The album art and video for the title track were shot on and around the Ffestiniog Railway in Porthmadog, which was renamed 'Rockferry' for the occasion. The timing of the photoshoot was somewhat before the release of the album, when Duffy was still a relatively unknown performer.

Her first American performances took place at the SXSW conference, and the Coachella Valley Music and Arts Festival was her first festival gig. The Coachella performance delighted the crowd with 'Rockferry', 'Serious', 'Warwick Avenue' and 'Mercy'. To coincide with the release of Rockferry, Duffy performed at the Apollo Theater in New York City. Duffy received the honour of performing at the Royal Variety Performance 2008. In 2008, Duffy played many festivals in Europe. This included visits to French, Swedish and Irish summer festivals, amongst others. In the United Kingdom, Duffy visited venues such as Glastonbury and the Evolution Festival. She also toured the American summer festivals in 2008, such as a visit to Lollapalooza in Chicago.

Duffy toured the United Kingdom and Ireland during November and December 2008.
To promote Rockferry, Duffy made many visits to American television, including Late Night with Conan O'Brien, and Saturday Night Live. Duffy played a fourteen-city North American tour. Plans had called for her to open for Coldplay on six of the dates. During a concert in Cleveland, Duffy accidentally set the left side of her hair on fire. In New York, Duffy was left apologising to an audience after briefly crying. She explained to the audience that this happens in one out of every 15 of her shows when she feels exposed for reasons she does not fully understand. Duffy also made a recording for British broadcaster BBC, performing at the LSO St. Luke's. The performance was televised in 2009 on the British television station BBC One.

=== Singles ===
The album's title track was released as its first single in the United Kingdom. Originally released as a limited 500 copy 7" vinyl, the song was made available for digital download on the UK iTunes Store on 19 November 2007. The song was critically acclaimed, with many noting the song was the highlight of the album.

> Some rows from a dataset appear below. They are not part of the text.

(** ** The gallery: consistent state, and modals that close one by one *)
Section GalleryFurther.
Import JS Gallery.

Lemma step_consistent (s : state) (ev : event) :
  (isModalOpen s = true <-> is_Some (selectedProject s)) /\
  (forall project, selectedProject s = Some project -> project ∈ projects) ->
  (isModalOpen (step s ev) = true <-> is_Some (selectedProject (step s ev))) /\
  (forall project,
      selectedProject (step s ev) = Some project -> project ∈ projects).
Proof.
  intros [Ho Hp]. destruct ev as [i | | |]; cbn [step].
  - destruct (projects !! i) as [project|] eqn:Hi; [|split; assumption].
    split; cbn.
    + split; [eauto | reflexivity].
    + intros project' [= <-]. apply list_elem_of_lookup. eauto.
  - split; cbn; [split; [discriminate | intros [? [=]]] | discriminate].
  - split; cbn; [split; [discriminate | intros [? [=]]] | discriminate].
  - split; assumption.
Qed.

(** X20: in every reachable state of [Projects] the two state cells agree:
    the modal is flagged open exactly when a project is selected, and the
    selected project is one of the list; after the close control or the
    backdrop nothing is rendered, and a click inside the modal's content
    changes nothing. *)
Theorem projects_state_is_consistent (evs : list event) :
  (isModalOpen (reach evs) = true <-> is_Some (selectedProject (reach evs))) /\
  (forall project : Project,
      selectedProject (reach evs) = Some project -> project ∈ projects) /\
  modals (step (reach evs) CloseClick) = [] /\
  modals (step (reach evs) BackdropClick) = [] /\
  step (reach evs) ContentClick = reach evs.
Proof.
  assert (H : (isModalOpen (reach evs) = true
               <-> is_Some (selectedProject (reach evs))) /\
              (forall project,
                  selectedProject (reach evs) = Some project ->
                  project ∈ projects)).
  { unfold reach.
    assert (H0 : (isModalOpen initial = true <-> is_Some (selectedProject initial)) /\
                 (forall project,
                     selectedProject initial = Some project -> project ∈ projects)).
    { split; cbn; [split; [discriminate | intros [? [=]]] | discriminate]. }
    revert H0. generalize initial.
    induction evs as [|ev evs IH]; intros s Hs; cbn [foldl]; [exact Hs|].
    apply IH, step_consistent, Hs. }
  destruct H as [Ho Hp]. repeat split; try apply Ho; try exact Hp.
Qed.
Lemma worker_log (m : Machine) :
  log (worker m) = log m ++ map (pair (current m)) (calls m).
Proof.
  unfold _threaded_generate, generate_word_cloud, worker_calls, App.outcome.
  simpl.
  destruct (open_read enoent (input_file_path (self m)) (disk m)) as [e|text];
    simpl; [rewrite <- !app_assoc; reflexivity|].
  destruct (WordCloud_generate _ text) as [e|img];
    simpl; [rewrite <- !app_assoc; reflexivity|].
  destruct (plt_savefig img _ (disk m)) as [e|d];
    simpl; rewrite <- !app_assoc; reflexivity.
Qed.

Lemma worker_new_calls (m : Machine) :
  new_calls m (worker m) = map (pair (current m)) (calls m).
Proof. apply new_calls_app, worker_log. Qed.

Lemma worker_deliveries (m : Machine) :
  deliveries (new_calls m (worker m)) = [outcome m].
Proof.
  rewrite worker_new_calls. unfold worker_calls.
  destruct (open_read enoent (input_file_path (self m)) (disk m)) as [e|text];
    [reflexivity|].
  destruct (WordCloud_generate _ text) as [e|img]; reflexivity.
Qed.

Lemma worker_result (m : Machine) :
  match fst (generate_word_cloud STOPWORDS WordCloud_generate plt_savefig enoent m) with
  | inr path => outcome m = Success path /\ path = output_file_path (self m)
  | inl e => outcome m = Error (exc_str e)
  end.
Proof.
  unfold generate_word_cloud, App.outcome. simpl.
  destruct (open_read enoent (input_file_path (self m)) (disk m)) as [e|text];
    simpl; [reflexivity|].
  destruct (WordCloud_generate _ text) as [e|img]; simpl; [reflexivity|].
  destruct (plt_savefig img _ (disk m)) as [e|d]; simpl; [reflexivity|].
  split; reflexivity.
Qed.

Lemma worker_tags (m : Machine) :
  forallb (fun tc => negb (is_main (fst tc)))
          (new_calls m (worker (with_current WorkerThread m))) = true.
Proof.
  change (new_calls m (worker (with_current WorkerThread m)))
    with (new_calls (with_current WorkerThread m)
                    (worker (with_current WorkerThread m))).
  rewrite worker_new_calls. simpl current.
  induction (calls (with_current WorkerThread m)) as [|c k IH];
    [reflexivity | exact IH].
Qed.

End Worker.

(** C2.  Whatever the disk and the libraries do, [_threaded_generate]
    ends by handing exactly one result to [on_generation_complete], as its
    last call: [Success] with the output path when [generate_word_cloud]
    returned, [Error] with [str(e)] when it raised [e], be it from reading
    the input file, from the word-cloud library or from writing the image.
    With no file at the input path the result is [Error] with the text of
    the platform's file-not-found error.  The worker returns in every
    case. *)
Theorem C2_worker_turns_exceptions_into_results
    {Image : Type} (STOPWORDS : gset string)
    (WordCloud_generate : WordCloudArgs -> string -> exc + Image)
    (plt_savefig : Image -> string -> gmap string fentry
                   -> exc + gmap string fentry)
    (enoent : string -> string) (m : Machine) :
  let gen := generate_word_cloud STOPWORDS WordCloud_generate plt_savefig enoent m in
  let m' := _threaded_generate STOPWORDS WordCloud_generate plt_savefig enoent m in
  exists r : result,
    deliveries (new_calls m m') = [r]
    /\ last (log m') = Some (current m, After0 r)
    /\ r = outcome STOPWORDS WordCloud_generate plt_savefig enoent m
    /\ match fst gen with
       | inr path => r = Success path /\ path = output_file_path (self m)
       | inl e => r = Error (exc_str e)
       end
    /\ (disk m !! input_file_path (self m) = None ->
        r = Error (enoent (input_file_path (self m)))).
Proof.
  intros gen m'. subst gen m'.
  exists (outcome STOPWORDS WordCloud_generate plt_savefig enoent m).
  split; [apply worker_deliveries|].
  split.
  { rewrite worker_log. unfold worker_calls.
    rewrite !map_app, !app_assoc. apply last_snoc. }
  split; [reflexivity|].
  split; [apply worker_result|].
  intros Hnone. unfold outcome, open_read. rewrite Hnone. reflexivity.
Qed.

Lemma C2_witness :
  deliveries
    (new_calls Scenario.input_gone_machine
       (_threaded_generate Scenario.STOPWORDS Scenario.WordCloud_generate
          Scenario.plt_savefig Scenario.enoent Scenario.input_gone_machine))
  = [Error "[Errno 2] No such file or directory: 'notes.txt'"].
Proof.
  destruct (C2_worker_turns_exceptions_into_results
              Scenario.STOPWORDS Scenario.WordCloud_generate
              Scenario.plt_savefig Scenario.enoent Scenario.input_gone_machine)
    as (r & Hd & _ & _ & _ & Hmissing).
  rewrite Hd, Hmissing; reflexivity.
Defined.

(** C5.  When the input file is read, the worker calls the word-cloud
    library once, on the text of the file, with a white background, width
    1600, height 800, at most 200 words and collocations off, and with a
    stop-word set that holds exactly the standard stop words and, for each
    line of the exclusion text that is not blank, that line trimmed and in
    lower case. *)
Theorem C5_renderer_gets_stopwords_and_fixed_parameters
    {Image : Type} (STOPWORDS : gset string)
    (WordCloud_generate : WordCloudArgs -> string -> exc + Image)
    (plt_savefig : Image -> string -> gmap string fentry
                   -> exc + gmap string fentry)
    (enoent : string -> string) (m : Machine) (text : string) :
  open_read enoent (input_file_path (self m)) (disk m) = inr text ->
  exists S : gset string,
    wordcloud_calls
      (new_calls m (_threaded_generate STOPWORDS WordCloud_generate
                      plt_savefig enoent m))
    = [ (mkArgs S "white" 1600 800 200 false, text) ]
    /\ forall x : string,
         x ∈ S <->
         x ∈ STOPWORDS
         \/ exists line,
              line ∈ Py.split_lines (exclusion_text (self m))
              /\ Py.strip line <> ""
              /\ x = Py.lower (Py.strip line).
Proof.
  intros Hread.
  exists (STOPWORDS ∪ list_to_set (custom_exclusion_list (text_get (self m)))).
  split.
  - rewrite worker_new_calls. unfold worker_calls. rewrite Hread.
    destruct (WordCloud_generate _ text); reflexivity.
  - intros x.
    rewrite elem_of_union, elem_of_list_to_set, elem_of_custom_exclusion_list.
    reflexivity.
Qed.

Lemma C5_witness :
  exists S : gset string,
    wordcloud_calls
      (new_calls Scenario.ready_machine
         (_threaded_generate Scenario.STOPWORDS Scenario.WordCloud_generate
            Scenario.plt_savefig Scenario.enoent Scenario.ready_machine))
    = [ (mkArgs S "white" 1600 800 200 false, "cat cat dog") ]
    /\ forall x : string,
         x ∈ S <->
         x ∈ Scenario.STOPWORDS
         \/ exists line,
              line ∈ Py.split_lines (exclusion_text (self Scenario.ready_machine))
              /\ Py.strip line <> ""
              /\ x = Py.lower (Py.strip line).
Proof.
  apply (C5_renderer_gets_stopwords_and_fixed_parameters
           Scenario.STOPWORDS Scenario.WordCloud_generate
           Scenario.plt_savefig Scenario.enoent Scenario.ready_machine
           "cat cat dog").
  vm_compute. reflexivity.
Defined.
(** X16. An analysis issues at most one inference request, and none is
    repeated: with a configuration that passes the checks it issues exactly
    one, whatever the endpoint does.  The [Error] of a rejected fetch and
    of a body that does not decode is thrown again as it is (a rejection
    with a value that is no [Error] is outside the model); a response that
    is not accepted is thrown as the request failure that names its status,
    its status text and its body. *)
Theorem analyzeWithAI_single_request
        (JSON_parse : string -> option json)
        (localStorage_getItem : string -> option string)
        (inference : list Ai.InferenceRequest -> Ai.InferenceRequest ->
                     result Ai.InferenceResponse)
        (prompt : string) (log : list Ai.InferenceRequest) :
  let analyze := Ai.analyzeWithAI JSON_parse localStorage_getItem inference prompt in
  (exists new, fst (analyze log) = (log ++ new)%list /\ List.length new <= 1) /\
  (forall model key,
     Ai.configured JSON_parse localStorage_getItem model key ->
     let request := Ai.inferenceRequest key (NeversightModels.id model) prompt in
     fst (analyze log) = (log ++ [request])%list /\
     (forall e, inference log request = Throw e -> snd (analyze log) = Throw e) /\
     (forall response errorData,
        inference log request = Ok response ->
        Ai.ok response = false ->
        Ai.text response = Ok errorData ->
        snd (analyze log) =
        Throw ("Neversight API request failed: "
               ++ numberToString (Finite (Ai.status response)) ++ " "
               ++ Ai.statusText response ++ ". Details: " ++ errorData)) /\
     (forall response e,
        inference log request = Ok response ->
        Ai.ok response = true ->
        Ai.body response = Throw e ->
        snd (analyze log) = Throw e)).
Proof.
  intros analyze. subst analyze. split.
  - destruct (analyzeWithAI_cases JSON_parse localStorage_getItem inference prompt log)
      as [(e & H)|(model & key & Hc)].
    + exists []. rewrite H, app_nil_r. split; [reflexivity|cbn; lia].
    + exists [Ai.inferenceRequest key (NeversightModels.id model) prompt].
      rewrite (analyzeWithAI_configured _ _ _ _ _ _ _ Hc), requestCompletion_log.
      split; [reflexivity|cbn; lia].
  - intros model key Hc request.
    rewrite (analyzeWithAI_configured _ _ _ _ _ _ _ Hc).
    rewrite requestCompletion_log, requestCompletion_outcome. fold request.
    split; [reflexivity|]. split; [|split].
    + now intros e ->.
    + now intros response errorData -> -> ->.
    + now intros response e -> -> ->.
Qed.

In February 2008 the Aimée Duffy EP reached the number one spot on Siart C2.
When the single "Mercy" hit the top of the charts in February 2008, Duffy became the first Welsh female to top the UK Singles Chart in 25 years, since Bonnie Tyler with "Total Eclipse of the Heart". It remained at number one for five weeks. The second single from the album, "Warwick Avenue" reached number three in the UK Singles Chart. The subsequent single "Stepping Stone" peaked at number 21 and the title track at number 45. The single "Rain on Your Parade" debuted at number twenty-two on 10 November and rose to a peak of number fifteen the following week.

====B-sides====

Year: Single; B-side(s)
2007: "Rockferry"; "Oh Boy"
2008: "Mercy"; "Tomorrow"
"Save It for Your Prayers"
"Warwick Avenue": "Put It in Perspective"
"Loving You"
"Stepping Stone": "Frame Me"
"Big Flame"
"Rain on Your Parade": "Smoke Without Fire"

==Critical reception==

Aside from a largely unenthusiastic review by NME, the album has generally received positive reviews from critics. The Observer, for example, gave the album a 5 out of 5, describing it as "a fantastic album of burning blue soul" and drawing comparisons to Amy Winehouse and The Supremes.
Review aggregator site Metacritic gave the album a score of 71 out of 100, based solely on reviews by professional critics. Entertainment Weekly gave the album an A− grade and compared the album to one of Dusty Springfield's, saying "Once the Dusty Springfield-flecked closer, 'Distant Dreamer,' comes round, you'll be wishin' and hopin' for more". In 2018, the BBC included it in their list of "the acclaimed albums that nobody listens to any more"

Professional ratings
Aggregate scores
| Source | Rating |
| Metacritic | 71/100 |
Review scores
| Source | Rating |
| AllMusic | Star |
| The A.V. Club | B+ |
| Entertainment Weekly | A− |
| The Guardian | Star |
| musicOMH | Star |
| NME | 4/10 |
| The Observer | Star |
| Q | Star |
| Rolling Stone | Star |
| Uncut | Star |

===Accolades===
The track "Serious" was included in Robert Christgau's list of Best Singles of 2008 (24th out of 25 listed songs), notwithstanding the fact that the said recording was not released as a single. At the 2008 MOJO Awards, Duffy won the "Song of the Year" award for "Mercy" and was nominated also for "Album of the Year" and "Breakthrough Act". These three nominations were the largest number of nominations for any one act. She also received a 2008 Q Award in the category of Breakthrough Act, a nomination for the Q category of Best Track for "Mercy", a Music of Black Origin Award nomination for Best UK Female. At the MTV Europe Music Awards, she received nominations in the categories of Album of the Year, Most Addictive Track, and New Act. She performed at the EMA show.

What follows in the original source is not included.